Thursday, January 24, 2019

Dirty old town

Police are investigating the death of former Olympic gold medalist and find out several people had reasons to hate him. Quite sympathetic little Finnish crime movie from 1988, but cinematically terribly out of date.

Lost in the blue hotel

Conan Without Borders on Netflix. Conan O'Brien travels to various countries to make fun of himself. There's Cuba, South Korea, Mexico, Israel, Haiti and Italy. The Italy episode stands out because of the weird chemistry between the host and his associate producer Jordan Schlansky.

Feeding the monster

People come to speak with a nameless man to find solutions to their problems. The man gives them tasks to do and if they succeed, their wishes are met. Blind man wants to see, a girl wants to be prettier, a man wants to fuck a calendar girl, and so on. But in request, are they really willing to rape, kill or steal to acquire personal benefits. Who is this all-powerful man? A devious jester, psychologist from hell, magician or plain bullshitter? Anyways, it makes a wonderful film that is as surreal and intriguing as the main character and it's open to aplenty interpretations.

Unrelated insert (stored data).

(* ===== verification/Lifecycle.v ===== *)
(** * Lifecycle resolver: [internal/lifecycle/resolver.go] and the wake
    classification helpers of [internal/app/helpers.go]

    [Resolve] is a pure function from the normative policy, the observed wake
    facts and the previous session's operational state to a [LifecyclePlan]. *)

From S2P Require Import Prelude Types.

Definition resolverVersion : string := "v1".

(** ** Assembly profile *)

(** [resolveAssemblyProfile]: the profile and the reason recorded for it. *)
Definition resolveAssemblyProfile (policy : LifecyclePolicy) (facts : WakeFacts)
    : string * string :=
  if String.eqb (wf_SeamKind facts) SeamContextCompaction then
    (AssemblySeam, "seam: context compaction occurred — overlapping reconstruction needed around the compaction boundary")
  else if String.eqb (wf_PrimaryCause facts) WakeCauseInitial then
    (AssemblyFull, "full: initial activation — no prior context exists; complete orientation required")
  else if String.eqb (wf_PrimaryCause facts) WakeCauseRecovery then
    (AssemblyFull, "full: recovery wake — prior session interrupted or failed; full orientation restores stable ground")
  else if String.eqb (lp_TemporalMode policy) TemporalContinuous
          && String.eqb (wf_SeamKind facts) SeamWarmReturn then
    (AssemblyLight, "light: continuous temporal mode with warm-return seam — inference context is close; identity, practices, continuity slice, incoming, and grounding are sufficient")
  else if (0 <? wf_ElapsedDuration facts) && (wf_ElapsedDuration facts <? 30 * minute) then
    (AssemblyLight, "light: elapsed duration < 30 minutes — wall-clock gap too short to justify full orientation overhead")
  else
    let reason := "default: no specific seam or cause signal matched; using policy.DefaultAssembly" in
    if str_empty (lp_DefaultAssembly policy)
    then (AssemblyFull, reason +:+ " (defaultAssembly unset, falling back to full)")
    else (lp_DefaultAssembly policy, reason).

(** ** Disclosures *)

(** The orientation text of a transition context; [None] when it has none. *)
Definition disclosure_text (tc : string) : option string :=
  if String.eqb tc TransitionConfigurationChange then Some "lifecycle policy changed since last session"
  else if String.eqb tc TransitionSubstrateChange then Some "model substrate changed since last session"
  else if String.eqb tc TransitionIdentityDocumentChange then Some "identity documents modified since last session"
  else if String.eqb tc TransitionRecoveryAfterFailure then Some "recovering from prior session failure"
  else if String.eqb tc TransitionModeChange then Some "temporal mode changed since last session"
  else None.

(** The loop of [buildDisclosures], with its [seen] set and its output. *)
Fixpoint disclosure_loop (contexts : list string) (seen : gset string) (out : list string)
    : list string :=
  match contexts with
  | [] => out
  | tc :: rest =>
      if bool_decide (tc ∈ seen) then disclosure_loop rest seen out
      else
        let out' := match disclosure_text tc with Some d => out ++ [d] | None => out end in
        disclosure_loop rest ({[tc]} ∪ seen) out'
  end.
Definition buildDisclosures (contexts : list string) : list string :=
  disclosure_loop contexts ∅ [].

(** ** The resolver *)

Definition is_pending (ms : string) : bool :=
  String.eqb ms MetabolismQueued || String.eqb ms MetabolismRunning.
Definition is_incomplete (ms : string) : bool :=
  String.eqb ms MetabolismFailedRetry || String.eqb ms MetabolismFailedTerminal
  || String.eqb ms MetabolismPartial.
Definition ended_abnormally (rs : string) : bool :=
  String.eqb rs RuntimeFailed || String.eqb rs RuntimeInterrupted.

Definition abnormal_disclosure (rs : string) : string :=
  "prior session ended abnormally (status: " +:+ rs +:+ ")".
Definition metabolism_disclosure (ms : string) : option string :=
  if is_pending ms then
    Some ("prior session metabolism is pending (" +:+ ms +:+
          ") — experience from the last session may not be fully integrated into memory")
  else if is_incomplete ms then
    Some ("prior session metabolism failed or is incomplete (" +:+ ms +:+
          ") — experience from the last session may not be fully integrated into memory")
  else None.

(** The part of [Resolve] that reads [opState.PriorRuntimeStatus]: profile,
    disclosures and reasons after the recovery override. *)
Definition apply_prior_status (priorStatus profile : string) (disclosures : list string)
    (reasons : gmap string string) : string * list string * gmap string string :=
  if ended_abnormally priorStatus then
    let reasons := <["prior_runtime_status" := "prior session " +:+ priorStatus +:+
                     " — assembly upgraded to full for safe recovery"]> reasons in
    let disclosures := disclosures ++ [abnormal_disclosure priorStatus] in
    if String.eqb profile AssemblyFull then (profile, disclosures, reasons)
    else (AssemblyFull, disclosures,
          <["assembly_profile" := default "" (reasons !! "assembly_profile") +:+
            "; overridden to full: prior session " +:+ priorStatus]> reasons)
  else if negb (str_empty priorStatus) then
    (profile, disclosures,
     <["prior_runtime_status" := "prior session ended cleanly (status: " +:+ priorStatus +:+
       "); no assembly adjustment"]> reasons)
  else (profile, disclosures, reasons).

(** The part that reads [opState.PriorMetabolismStatus]. *)
Definition apply_prior_metabolism (ms : string) (disclosures : list string)
    (reasons : gmap string string) : list string * gmap string string :=
  let disclosures' := disclosures ++ option_list (metabolism_disclosure ms) in
  if is_pending ms then
    (disclosures', <["metabolism_status" := "prior metabolism pending (" +:+ ms +:+
      ") — T3 coverage may be incomplete; continuity phase will add in-band disclosure"]> reasons)
  else if is_incomplete ms then
    (disclosures', <["metabolism_status" := "prior metabolism " +:+ ms +:+
      " — T3 coverage incomplete; continuity phase will add in-band disclosure"]> reasons)
  else if negb (str_empty ms) then
    (disclosures', <["metabolism_status" := "prior metabolism completed normally (" +:+ ms +:+ ")"]> reasons)
  else (disclosures', reasons).

Definition Resolve (policy : LifecyclePolicy) (facts : WakeFacts) (opState : OperationalState)
    (planID : string) (resolvedAt : Z) : LifecyclePlan :=
  let '(profile0, assemblyReason) := resolveAssemblyProfile policy facts in
  let reasons : gmap string string :=
    <["bridge_policy" := "copied from normative policy; Ersa's initial posture is agent_requested or disabled per corrective delta 2026-08-08"]>
    (<["assembly_profile" := assemblyReason]>
    (<["activity_profile" := "copied from normative policy (workspace config)"]>
    (<["temporal_mode" := "copied from normative policy (workspace config)"]> ∅))) in
  let disclosures0 := buildDisclosures (wf_TransitionContexts facts) in
  let '(profile, disclosures1, reasons) :=
    apply_prior_status (os_PriorRuntimeStatus opState) profile0 disclosures0 reasons in
  let reasons := <["metabolism_policy" := "copied from normative policy (workspace config); default: standard"]> reasons in
  let '(disclosures, reasons) :=
    apply_prior_metabolism (os_PriorMetabolismStatus opState) disclosures1 reasons in
  {| plan_ID := planID; plan_SessionID := "";
     plan_TemporalMode := str_or (lp_TemporalMode policy) TemporalEpisodic;
     plan_WakeCause := wf_PrimaryCause facts;
     plan_WakeCauseSecondary := head (wf_ContributingCauses facts);
     plan_ActivityProfile := str_or (lp_ActivityProfile policy) ActivityNormal;
     plan_AssemblyProfile := profile;
     plan_BridgePolicy := str_or (lp_BridgePolicy policy) BridgeAgentRequested;
     plan_MetabolismPolicy := str_or (lp_MetabolismPolicy policy) "standard";
     plan_PriorMetabolismStatus := os_PriorMetabolismStatus opState;
     plan_SeamKind := wf_SeamKind facts;
     plan_ResolverVersion := resolverVersion;
     plan_PolicyHash := lp_CommitHash policy;
     plan_GapFacts := Some (wf_GapFacts facts);
     plan_TransitionContexts := wf_TransitionContexts facts;
     plan_Disclosures := disclosures;
     plan_Reasons := reasons;
     plan_CreatedAt := resolvedAt |}.

(** ** Wake classification ([internal/app/helpers.go]) *)

Definition wakeReasonToCause (reason : string) : string :=
  if String.eqb reason "initial" || String.eqb reason "first-boot" then WakeCauseInitial
  else if String.eqb reason "recovery" then WakeCauseRecovery
  else if String.eqb reason "heartbeat" || String.eqb reason "daemon-startup" then WakeCauseScheduled
  else if String.eqb reason "agent_requested" || String.eqb reason "agent-requested" then WakeCauseAgentRequested
  else if String.eqb reason "context_pressure" || String.eqb reason "context-pressure" then WakeCauseContextPressure
  else if String.eqb reason "manual" then WakeCauseManual
  else if (8 <? str_len reason) && String.eqb (str_take 8 reason) "channel:" then WakeCauseExternal
  else WakeCauseScheduled.

Definition classifyGap (elapsed : Z) (prevActivityAt : option Z) : string :=
  match prevActivityAt with
  | None => GapNone
  | Some _ =>
      if elapsed <? 2 * hour then GapShort
      else if elapsed <? 16 * hour then GapOvernight else GapLong
  end.

Definition classifySeam (elapsed : Z) (prevActivityAt : option Z) : string :=
  match prevActivityAt with
  | None => SeamColdWake
  | Some _ =>
      if elapsed <? 30 * minute then SeamWarmReturn
      else if elapsed <? 16 * hour then SeamRestReturn else SeamColdWake
  end.

(** [jobStatusToMetabolism]: the job table's words in the plan's vocabulary. *)
Definition jobStatusToMetabolism (raw : string) : string :=
  if String.eqb raw "pending" then MetabolismQueued
  else if String.eqb raw "running" then MetabolismRunning
  else if String.eqb raw "completed" then MetabolismComplete
  else if String.eqb raw "partial" then MetabolismPartial
  else if String.eqb raw "failed" then MetabolismFailedRetry
  else if String.eqb raw "review_required" then MetabolismFailedTerminal
  else MetabolismNotRequired.

(** ** Well-formedness

    [policy_ok]: every field is unset or declared, what [policyDocument.validate]
    enforces. [plan_ok]: the CHECK constraints of table [lifecycle_plans]. *)
Definition unset_or (valid : list string) (s : string) : Prop := s = "" \/ s ∈ valid.

Record policy_ok (p : LifecyclePolicy) : Prop := {
  po_temporal : unset_or ValidTemporalModes (lp_TemporalMode p);
  po_assembly : unset_or ValidAssemblyProfiles (lp_DefaultAssembly p);
  po_bridge : unset_or ValidBridgePolicies (lp_BridgePolicy p);
  po_activity : unset_or ValidActivityProfiles (lp_ActivityProfile p);
  po_metabolism : unset_or ValidMetabolismPolicies (lp_MetabolismPolicy p) }.

Record facts_ok (f : WakeFacts) : Prop := {
  fo_cause : wf_PrimaryCause f ∈ ValidWakeCauses;
  fo_contributing : Forall (fun c => c ∈ ValidWakeCauses) (wf_ContributingCauses f);
  fo_seam : wf_SeamKind f ∈ ValidSeamKinds }.

Record plan_ok (p : LifecyclePlan) : Prop := {
  plo_temporal : plan_TemporalMode p ∈ ValidTemporalModes;
  plo_cause : plan_WakeCause p ∈ ValidWakeCauses;
  plo_secondary : forall c, plan_WakeCauseSecondary p = Some c -> c ∈ ValidWakeCauses;
  plo_activity : plan_ActivityProfile p ∈ ValidActivityProfiles;
  plo_assembly : plan_AssemblyProfile p ∈ ValidAssemblyProfiles;
  plo_bridge : plan_BridgePolicy p ∈ ValidBridgePolicies;
  plo_metabolism : plan_MetabolismPolicy p ∈ ValidMetabolismPolicies;
  plo_seam : plan_SeamKind p ∈ ValidSeamKinds }.

Lemma str_or_valid valid s d : unset_or valid s -> d ∈ valid -> str_or s d ∈ valid.
Proof.
  unfold str_or. intros [->|Hs] Hd; [done|].
  destruct (str_empty s) eqn:E; [done|done].
Qed.
Definition no_fault_at (w : World) : Prop :=
  db_fault (w_stmt w) = None /\ db_fault (S (w_stmt w)) = None.

(** C1: Claim fencing. Once a successor has reclaimed a job, the superseded worker
    is locked out for good: after any further history, its [Complete], [Fail] and
    [MarkReviewRequired] are all answered with [ErrClaimFenced] and leave the job
    table exactly as it was. *)
Theorem superseded_claim_is_fenced w0 id tokA evs1 tokB evs2 w :
  jobs_ok (jobs_of w0) ->
  history w0 ([EvClaim id tokA] ++ evs1 ++ [EvClaim id tokB] ++ evs2) w ->
  draws_distinct (w_rng w) -> no_fault_at w ->
  forall msg f, exists w', fenced_update msg id tokA f w = (w', Err (ESentinel ErrClaimFenced)) /\
    jobs_of w' = jobs_of w.
Proof.
  intros Hok0 Hh Hd [Hf1 Hf2] msg f.
  assert (Hok : jobs_ok (jobs_of w)) by (by eapply history_ok).
  apply history_app in Hh as (wA & HA & Hh). apply (history_snoc_inv w0 []) in HA as (w0' & _ & HA).
  apply history_app in Hh as (w1 & H1 & Hh). apply history_app in Hh as (wB & HB & H2).
  apply (history_snoc_inv w1 []) in HB as (w1' & Hnil & HB).
  assert (w1' = w1) as -> by (inversion Hnil as [|? l ? ? ? ? ? E]; [done|by destruct l]).
  apply claim_event_issued in HA as (kA & rA & -> & HkA & HrA & HidA & HtA).
  apply claim_event_issued in HB as (kB & rB & -> & HkB & HrB & HidB & HtB).
  destruct (issued_history _ _ _ id kA rA H1 HrA HidA HtA ltac:(lia)) as (c1 & _ & Hc1 & _).
  destruct (issued_history _ _ _ id kB rB H2 HrB HidB HtB ltac:(lia)) as (c & r & Hc & Hr & Hid & Ht).
  eapply fenced_update_stale; [done|done|exact Hr|done|].
  intros y Hy Hyid Hty. assert (y = r) as ->.
  { eapply NoDup_key_inj; [apply Hok|done|done|congruence]. }
  apply (Hd kA c); [lia|congruence].
Qed.

Definition claims_of (id : string) (evs : list job_event) : nat :=
  countb (fun ev => match ev with EvClaim i _ => String.eqb i id | EvOther => false end) evs.
Definition claim_count_of (id : string) (rows : list JobRow) : Z :=
  match find_by jr_id id rows with Some r => jr_claim_count r | None => 0 end.

Lemma countb_snoc {A} (p : A -> bool) l x :
  countb p (l ++ [x]) = (countb p l + if p x then 1 else 0)%nat.
Proof.
  unfold countb, whereb. rewrite List.filter_app, length_app. simpl. by destruct (p x).
Qed.

Lemma find_by_snoc {A} (key : A -> string) id rows x :
  find_by key id (rows ++ [x]) =
  match find_by key id rows with Some r => Some r
  | None => if String.eqb (key x) id then Some x else None end.
Proof. exact (find_snoc _ _ _). Qed.

Lemma claim_count_step w ev w' id : store_step w ev w' -> jobs_ok (jobs_of w) ->
  claim_count_of id (jobs_of w') =
  claim_count_of id (jobs_of w) + Z.of_nat (claims_of id [ev]).
Proof.
  intros Hs [Hnd Hall]. unfold claim_count_of.
  destruct Hs as [sid jt w' o E|i dur w' tok E|i dur w' e E|msg i tok f w' o Hf E|w' E _];
    unfold claims_of, countb, whereb; simpl.
  - apply Commit_cases in E as [_ [(e & _ & ->)|(_ & _ & ->)]]; [lia|].
    rewrite find_by_snoc. destruct (find_by jr_id id (jobs_of w)); [lia|].
    by destruct (String.eqb (jr_id _) id).
  - apply Claim_cases in E as [_ [(e & ? & _)|(_ & Hc & ->)]]; [done|].
    rewrite find_by_updateb by done. apply countb_pos in Hc as (r & Hr & Hp).
    assert (Hri : jr_id r = i) by (unfold claimable, id_is in Hp; by bools).
    destruct (String.eqb i id) eqn:Ei; simpl.
    + apply String.eqb_eq in Ei as ->. rewrite <- Hri at 1 2.
      rewrite (find_by_NoDup jr_id _ r Hnd Hr). simpl. rewrite Hp. simpl. lia.
    + destruct (find_by jr_id id (jobs_of w)) as [x|] eqn:Ex; simpl; [|lia].
      apply find_by_Some in Ex as [_ Hx].
      destruct (claimable i _ _ x) eqn:Hpx; [|lia]. exfalso.
      unfold claimable, id_is in Hpx. bools. congruence.
  - apply Claim_cases in E as [_ [(e' & _ & ->)|(? & _)]]; [lia|done].
  - apply fenced_update_cases in E as [_ [(_ & _ & ->)|(e & _ & ->)]]; [|lia].
    rewrite find_by_updateb by (intros; apply finisher_id, Hf).
    destruct (find_by jr_id id (jobs_of w)) as [x|]; simpl; [|lia].
    destruct (holds i tok x); [|lia].
    destruct (finisher_id (f (w_clock w)) x (Hf _)) as (_ & _ & ->). lia.
  - rewrite E. lia.
Qed.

Long gone before the storm

A boxer hurts his brain on a Championship fight and its fuckenlot trouble for him and his family from there on. Read a lot of great things of this film, but somehow all the misery and sorrow and struggle for life just seemed all too underlined and predictable. Patty Considine directing himself and can't see much of a fighter oozing from him either.

Saturday, January 19, 2019

Mother of shit

The most popular students in school are dying because Penelope's teen angst has a body count. The hilarious dark comedy is still one of its kind. Probably the best college comedy ever. Winona Ryder, Christian Slater and Shannen Doherty truly boosting their careers, while all the rest dozen or so young actors sunk into oblivion.

Wednesday, January 16, 2019

Through the stars of the voiceless

There's a UFO sighting, but the FBI covers it up. An argumentative whiz kid at the University of Cincinnati don't buy the explanations and starts deciphering recorded signals using mathematics. He finds out that the aliens will come back in a week! Are they hostile or do they come in peace? And do we get answers to one of the most important questions in the world? FBI wants to keep everything shrouded in mystery, but the college kid is determined as fuck. Mathematic and scientific musings in the film left little room for anything else.

The duck of death

It's been whopping 27 years since its release and at least I still call Unforgiven as one of Clint Eastwood's more recent releases. Be as it may, it has lost none of its charm, aged remarkably well, a proper old western.

Sunday, January 13, 2019

Down in the gutter

This thing is set around a scrubby roadside motel somewhere in Florida, its tenants and manager (fantastic Willem Dafoe). It shows the other - uglier - side of the land of the free. Kids have nothing to do, everything is noisy, dirty and hopelessly derelict, people are desperately poor, uneducated and they eat junk. It ain't the Florida you get when you google it up, it's the one no one speaks about, a proper nature of things, a third world country hidden in the shadows of a once great nation. It's still a very good movie, the kids steal the show, their performance is so natural that it looks improvisational and if it is, it's even more amazing.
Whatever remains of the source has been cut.